In August 2016, I was contacted by Hazelann from Made For Mums after commenting on a thread on their Facebook page and since then I have been helping them with sling related questions, and am looking forward to continuing to do so. This led to an email inviting me to act as an expert guest judge. I am img_0775eternally grateful to have they employer for allowing me to have the morning off work in order to attend. The Made for Mum Awards will be known by many as the Prima Baby Awards. We have been judging lots of categories: infant footwear, sleep products, maternity clothes, and of course slings, to name just a few. Other categories were judged yesterday too. You can see which brands have been shortlisted and help by taking part in the online voting by clicking this link.

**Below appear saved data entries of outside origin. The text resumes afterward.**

Lemma step_sharedConsistent s e :
  onlyCurrentLive s -> sharedConsistent s -> sharedConsistent (step s e).
Proof.
  intros Hlive Hs. pose proof Hs as (Hcur & Htok & Hpend & Herr).
  destruct e as [deps|i how].
  - assert (Hguard : sharedConsistent
              {| shared := cleared; runs := runCleanup s; current := None |}).
    { split; [discriminate|]. split; [|split]; cbn [shared current cleared
        isTokenizing tokenizeError exactTokens].
      - split; [discriminate|]. intros (i & r & Hc & _). discriminate.
      - reflexivity.
      - congruence. }
    cbn [step].
    destruct (negb (strEq _ _)); [exact Hguard|].
    destruct (negb _ && negb _); [exact Hguard|].
    destruct (isEmpty _ && isEmpty _ && isEmpty _ && isEmpty _); [exact Hguard|].
    assert (Hnew : (runCleanup s ++ [{| cancelled := false; aborted := false;
                                        phase := AwaitFetch |}])
                     !! length (runCleanup s)
                   = Some {| cancelled := false; aborted := false;
                             phase := AwaitFetch |}).
    { rewrite lookup_app_r by lia. now rewrite Nat.sub_diag. }
    split; [|split; [|split]]; cbn [shared current runs setTokenizeError
      setIsTokenizing isTokenizing tokenizeError exactTokens].
    + intros i r [= <-]. rewrite Hnew. now intros [= <-].
    + split; [|reflexivity]. intros _. eexists _, _.
      split; [reflexivity|]. split; [exact Hnew|discriminate].
    + reflexivity.
    + congruence.
  - cbn [step]. destruct (runs s !! i) as [r|] eqn:Hr; [|exact Hs].
    destruct (resume r how (shared s)) as [[sh ph]|] eqn:Hres; [|exact Hs].
    destruct (decide (current s = Some i)) as [Hi|Hi].
    + (* the current instance continues *)
      pose proof (Hcur i r Hi Hr) as Hc.
      assert (Hwas : pending s).
      { exists i, r. split; [exact Hi|]. split; [exact Hr|].
        intros Hph. unfold resume in Hres. rewrite Hph in Hres. discriminate. }
      pose proof (proj2 Htok Hwas) as Htrue. pose proof (Hpend Hwas) as Hnoerr.
      assert (Hlt : i < length (runs s)) by (eapply lookup_lt_Some; eassumption).
      assert (Hpending' : forall ph', 
                pending {| shared := sh;
                           runs := <[i := {| cancelled := cancelled r;
                                             aborted := aborted r; phase := ph' |}]> (runs s);
                           current := current s |} <-> ph' <> Finished).
      { intros ph'. split.
        - intros (j & r' & Hj & Hr' & Hph). cbn [current runs] in *.
          rewrite Hi in Hj. injection Hj as <-.
          rewrite list_lookup_insert_eq in Hr' by assumption.
          injection Hr' as <-. exact Hph.
        - intros Hph. exists i, {| cancelled := cancelled r; aborted := aborted r;
                                   phase := ph' |}.
          cbn [current runs phase]. split; [exact Hi|].
          split; [now apply list_lookup_insert_eq|exact Hph]. }
      split; [|split; [|split]]; cbn [shared current runs].
      * intros j r' Hj. rewrite Hi in Hj. injection Hj as <-.
        rewrite list_lookup_insert_eq by assumption. now intros [= <-].
      * rewrite Hpending'. unfold resume, finally in Hres. rewrite Hc in Hres.
        cbn [negb orb] in Hres.
        destruct (phase r), how; try discriminate; injection Hres as <- <-;
          try (split; [intros _; discriminate|intros _; exact Htrue]);
          try destruct abortError;
          cbn [setIsTokenizing setTokenizeError setExactTokens isTokenizing];
          (split; [discriminate|congruence]).
      * rewrite Hpending'. unfold resume, finally in Hres. rewrite Hc in Hres.
        cbn [negb orb] in Hres.
        destruct (phase r), how; try discriminate; injection Hres as <- <-;
          try (intros _; exact Hnoerr); congruence.
      * unfold resume, finally in Hres. rewrite Hc in Hres.
        cbn [negb orb] in Hres.
        destruct (phase r), how; try discriminate; injection Hres as <- <-;
          try destruct abortError;
          cbn [setIsTokenizing setTokenizeError setExactTokens isTokenizing
               tokenizeError exactTokens];
          try reflexivity; try (intros H; now rewrite Hnoerr in H);
          try exact Herr.
    + (* an instance that has been superseded continues *)
      destruct Hlive as [_ Hinv]. pose proof (Hinv i r Hr Hi) as Hc.
      pose proof (resume_cancelled _ _ _ _ _ Hc Hres) as ->.
      assert (Hsame : forall j, current s = Some j ->
                <[i := {| cancelled := cancelled r; aborted := aborted r;
                          phase := ph |}]> (runs s) !! j = runs s !! j).
      { intros j Hj. apply list_lookup_insert_ne. congruence. }
      assert (Hpending' :
                pending {| shared := shared s;
                           runs := <[i := {| cancelled := cancelled r;
                                             aborted := aborted r; phase := ph |}]> (runs s);
                           current := current s |} <-> pending s).
      { split; intros (j & r' & Hj & Hr' & Hph); exists j, r';
          cbn [current runs] in *; (split; [exact Hj|]); (split; [|exact Hph]).
        - now rewrite <- (Hsame j Hj).
        - now rewrite (Hsame j Hj). }
      split; [|split; [|split]]; cbn [shared current runs].
      * intros j r' Hj. rewrite (Hsame j Hj). now apply Hcur.
      * now rewrite Hpending'.
      * now rewrite Hpending'.
      * exact Herr.
Qed.
(** Without covariance tracking, [var] on a consistent state returns or
    raises [RuntimeError] or [TypeError], never [ValueError]. *)
Lemma var_never_value_error (self : accumulator) :
  consistent_state self = true ->
  ret_cov self = false ->
  var self <> Raise ValueError.
Proof.
  intros Hc Hrc. unfold consistent_state in Hc.
  destruct (zcount self <=? ddof self)%Z eqn:E.
  - apply Z.leb_le in E. rewrite var_too_few by exact E. discriminate.
  - apply Z.leb_gt in E.
    destruct (shape self) as [ s | ] eqn:Hs.
    + destruct (var_array_state self Hc E) as (s' & dM & _ & _ & Hv).
      rewrite Hv. discriminate.
    + unfold var. apply Z.leb_gt in E. rewrite E, Hrc, Hs.
      destruct (_M2 self); simpl; discriminate.
Qed.

(** Neither [np.nan] fallback of [mean_std_online] is ever taken: whenever
    the function returns, [add_many] has returned, the first component is
    what [acc.mean] returned and the second what [acc.std] returned.  The
    mean is [None] only when no sample was added, and then [std] raises an
    error the handler does not catch; and [std] never raises the
    [ValueError] the handler is for. *)
Theorem mean_std_online_fallbacks_dead
    (data : list value) (d : Z) (sh : option (list nat))
    (m s : maybe_nan) :
  Forall (fun v => wf_value v = true) data ->
  mean_std_online data d sh = Ok (m, s) ->
  exists (acc : accumulator) (mv sv : value),
    add_many data (StatisticsAccumulator d sh false) = (acc, Ok tt)
    /\ mean acc = Ok (Some mv)
    /\ std acc = Ok sv
    /\ m = Val mv
    /\ s = Val sv.
Proof.
  intros Hwf H. unfold mean_std_online in H.
  pose proof (@consistent_add_many data
                (StatisticsAccumulator d sh false)
                (consistent_init d sh false) Hwf) as Hc.
  pose proof (add_many_keeps_config data
                (StatisticsAccumulator d sh false))
    as (_ & Hrc & _).
  assert (Hrc' : ret_cov (fst (add_many data
                   (StatisticsAccumulator d sh false))) = false)
    by (rewrite Hrc; destruct sh; reflexivity).
  pose proof (@var_never_value_error _ Hc Hrc') as Hvar.
  assert (Hmean : data <> [] \/ sh <> None ->
                  _mean (fst (add_many data
                     (StatisticsAccumulator d sh false))) <> None).
  { intros Hor. apply add_many_mean_assigned.
    destruct Hor as [Hd | Hsh]; [now left | right].
    destruct sh; [discriminate | congruence]. }
  destruct (add_many data (StatisticsAccumulator d sh false))
    as [acc [ [] | e ]] eqn:Eacc; simpl in *; [ | discriminate H ].
  assert (Hstd : std acc <> Raise ValueError).
  { unfold std. destruct (var acc) as [ v | e ]; simpl.
    - discriminate.
    - intros E. apply Hvar. exact E. }
  destruct (mean acc) as [ [ mv | ] | e' ] eqn:Emean; simpl in H;
    [ | | discriminate H ].
  - (* [acc.mean] returned a value *)
    destruct (std acc) as [ sv | e ] eqn:Estd; simpl in H.
    + inversion H. exists acc, mv, sv. repeat split; assumption.
    + destruct e; try discriminate H. now contradiction Hstd.
  - (* [acc.mean] returned [None]: no sample was added *)
    exfalso.
    assert (Hnone : shape acc = None /\ _mean acc = None).
    { unfold mean in Emean. destruct (shape acc) as [ s0 | ].
      - destruct (_mean acc) as [ [ x | a ] | ]; try discriminate Emean.
        simpl in Emean. destruct (reshape a s0); discriminate Emean.
      - split; [reflexivity | congruence]. }
    destruct Hnone as [Hs Hm].
    assert (Hd : data = [] /\ sh = None).
    { destruct data as [ | v0 data' ].
      - split; [reflexivity | ].
        destruct sh; [ | reflexivity ].
        exfalso. apply Hmean; [right; discriminate | exact Hm].
      - exfalso. apply Hmean; [left; discriminate | exact Hm]. }
    destruct Hd as [-> ->]. simpl in Eacc. unfold pret in Eacc.
    inversion Eacc; subst acc.
    unfold std, var in H. cbn in H.
    destruct (0 <=? d)%Z; discriminate H.
Qed.

Lemma mean_std_online_fallbacks_dead_witness :
  exists (acc : accumulator) (mv sv : value),
    add_many [Num 1%R; Num 3%R] (StatisticsAccumulator 0 None false)
    = (acc, Ok tt)
    /\ mean acc = Ok (Some mv)
    /\ std acc = Ok sv.
Proof.
  destruct (@mean_std_online_fallbacks_dead [Num 1%R; Num 3%R] 0%Z None
              _ _ ltac:(repeat constructor) eq_refl)
    as (acc & mv & sv & Hadd & Hm & Hs & _).
  exists acc, mv, sv. repeat split; assumption.
Defined.

(** ** Streams of arrays: Welford's recurrence on every element *)

Section WelfordFacts.

Local Open Scope R_scope.








End WelfordFacts.




(** ** Covariance tracking over arrays *)

(** One call of [add] keeps the second moment symmetric. *)
Lemma add_keeps_symmetry (self : accumulator) (v : value) :
  array_state self = true ->
  ret_cov self = true ->
  wf_value v = true ->
  symmetric_M2 self ->
  symmetric_M2 (fst (add v self)).
Proof.
  intros Hst Hrc Hwf Hsym.
  destruct (Nat.eq_dec (vsize v) (acc_size self)) as [E | E];
    [ | destruct (Nat.eq_dec (vsize v) 1) as [E1 | E1] ].
  3: { rewrite add_array_fail by assumption. exact Hsym. }
  all: assert (Hsz : vsize v = acc_size self \/ vsize v = 1%nat)
         by (first [now left | now right]);
       destruct (array_state_inv self Hst)
         as (s & dm & dM & Hself & Hdm & HdM);
       destruct (ArrFacts.ravel_wf v Hwf) as (dv & Hravel & Hdv);
       rewrite Hrc in Hself, HdM;
       assert (Hn : acc_size self = prod s) by (rewrite Hself; reflexivity);
       assert (HM2 : _M2 self
                     = Some (Arr (mk_ndarray [prod s; prod s] dM)))
         by (rewrite Hself; reflexivity);
       unfold symmetric_M2 in *; rewrite Hn in *; rewrite HM2 in Hsym;
       cbn [mat_at nd_shape nd_data] in Hsym;
       assert (Hdelta : length (delta_of (prod s) dv dm) = prod s)
         by (apply AddFacts.delta_of_length; [rewrite Hdv | ]; assumption);
       assert (Hadd :
         add v self
         = (mk_accumulator (S (count self)) (ddof self) true (Some s)
              (Some (Arr (mk_ndarray [prod s]
                 (mean_after (Z.of_nat (S (count self))) dm
                    (delta_of (prod s) dv dm)))))
              (Some (Arr (mk_ndarray [prod s; prod s]
                 (cov_M2_after (Z.of_nat (S (count self))) dM
                    (delta_of (prod s) dv dm))))),
            Ok tt))
         by (rewrite Hself at 1;
             apply (@AddFacts.add_array_cov (count self) (ddof self) s v
                      (vsize v) dv dm dM Hravel Hdv Hdm Hsz HdM));
       rewrite Hadd;
       cbn [fst acc_size shape _M2 mat_at nd_shape nd_data];
       intros i j Hi Hj;
       rewrite !cov_M2_after_nth by assumption;
       rewrite (Hsym i j Hi Hj); ring.
Qed.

My fellow judges came from the world of journalism, midwifery, medicine and even the new Milk Tray Man (and yes he bought us chocolates but wasn’t wearing the trademark black polo neck sweater). The thing that united us: we are all parents. I was able to demo how to use the carriers, many of which my other judges had not previously seen. The team from MFM even filmed me demoing how to tie a stretchy wrap, this will be on their Facebook page soon.

It has been an amazing day. I have had a glimpse inside a world I didn’t know existed and loved every minute of it. Now, as I sit drinking a cup of tea and watch the darkness flash by, I am feeling very honoured to have been part of an amazing day. Thank you so much to the MFM’s team for inviting me and a huge thank you for letting me bring a couple of bits home for me and my boys, but most importantly for allowing me to bring home a new carrier for the sling library: the Mountain Buggy Juno Carrier (although currently missing its newborn insert as I forgot to put it in the box). I am sure this will be a very popular addition to our stock and it is available to hire now!